PUNISHMENT or PENALTY?

Now that the 2013 World Series has ended, with all its twists and turns,  who can forget Game 3’s dramatic conclusion as the St. Louis Cardinals won on that infamous “obstruction call.”  Nobody was satisfied that the game should be decided by a runner obviously tagged out at home plate being awarded the winning run because he got tangled up in the third-baseman’s legs, while trying to break for home, when the catcher’s errant throw to third whizzed by the helpless fielder.

Nobody was satisfied with the way it ended, and yet after reviewing the call, nearly everybody — including the losing manager of the Sox — conceded that the umpire had “gotten it right”:  The fielder, whether intentionally or not, had obstructed the runner’s attempt to run the bases.  Whether his obstruction was accidental or intentional, under the rule, it made no difference.

But should it?

Commentators suggested that the rule itself was at fault.   The “obstructing” fielder’s intent should make all the difference.  If it was an accident, then no team should be punished by the loss of a game, much less a World Series game.  On the other hand if the obstruction was intentional, the Sox got what they deserved.

Major league baseball itself announced it will revisit the rule in the off season.

Should the result of obstruction hang on the obstructing player’s intent?  Chief Justice Oliver Wendell Holmes once famously observed that “even a dog knows the difference between being kicked and stumbled over.”  Perhaps in the clear case.  And to this old dog, the third baseman, twice raising his legs, did intentionally impede the runner from dashing home with the winning run.  And therefore the Sox, for whom I’m rooting, got what they deserved by losing the game.

But thinking like this, I would argue, obscures the true nature of the rule and the rightful consequence of enforcing it.

Awarding the obstructed runner the base and therefore the team the game was not a punishment to the losing team.  It was a penalty – imposed to compensate the injured party.   There’s a world of difference between punishments and penalties, although the same Justice Holmes, a pragmatist, would deny it.  He counseled that if you want to know what the law is, and nothing else, look at it from the perspective of a “bad man.”  A bad man selfishly wants to know one thing only:  What’s going to happen to me?  Thus for Holmes and other pragmatists, the law becomes nothing more than “a prediction of what the courts – (umpires) – will do.”  To these “realists” – some of us would call them cynics – there’s no difference between a tax or a fine.  It’s all a cost of doing business.  The cost of obstructing the base runner, whether intentional or not, is to award him the base he would have reached.
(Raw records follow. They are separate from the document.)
(** X2.  The nodes of the graph are the identifiers of the rows that have both
    cells: a value that only occurs beside a missing cell is no node. *)
Theorem nodes_from_complete_rows (f : frame) (id : string) :
  In id (Stellar.nodes (Stellar.StellarGraph (clean f))) <->
  exists a b, In (Some a, Some b) f /\ (id = str a \/ id = str b).
Proof.
  unfold Stellar.nodes, Stellar.StellarGraph. cbn [Stellar.node_ids].
  rewrite keep_first_In, in_app_iff, !in_map_iff. split.
  - intros [H _].
    assert (G : exists e, In e (clean f) /\ (id = fst e \/ id = snd e))
      by (destruct H as [(e & <- & He)|(e & <- & He)]; eauto).
    destruct G as (e & He & Hid).
    unfold clean, columns_astype_str in He. apply in_map_iff in He.
    destruct He as (r & <- & Hr). apply kept_In in Hr.
    destruct Hr as (Hr & a & b & ->). exists a, b. split; auto.
  - intros (a & b & Hab & Hid). split; [|intros []].
    pose proof (clean_In f a b Hab) as He.
    destruct Hid as [->| ->]; [left | right];
      exists (str a, str b); split; auto.
Qed.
Instinctively, however, most of us base punishment largely on the culpable mental state of the actor.  Two children die in a fire.  If they intentionally set the fire they’ve committed murder.  If they  accidentally knocked a candle off a table and didn’t even realize it, it’s a tragedy, but not murder.  Same harm, very different reaction.

So the point is, if we see the winning run as a punishment inflicted on the Sox, then the fielder’s intent should matter.  If however, as the rule reads, we hold the obstructing team strictly liable for the results of the obstruction – not as a punishment but as a penalty to keep the game on its correct course – then the rule as it stands was correct.

As everybody involved in criminal law and everyday life learns, we can only infer culpable mental states from surrounding circumstances.  Not always an easy matter.  I happen to think this particular obstruction was intentional – at least it sure appeared that way on replay.  But whether or not it was intentional, justice was done under the rules.

And when the Committee does revisit the rule – to assess the justice of the rule itself as opposed to the correct call made under it, I hope they keep the rule as is.  Penalties are not punishments.  Sometimes it’s important to remember the difference.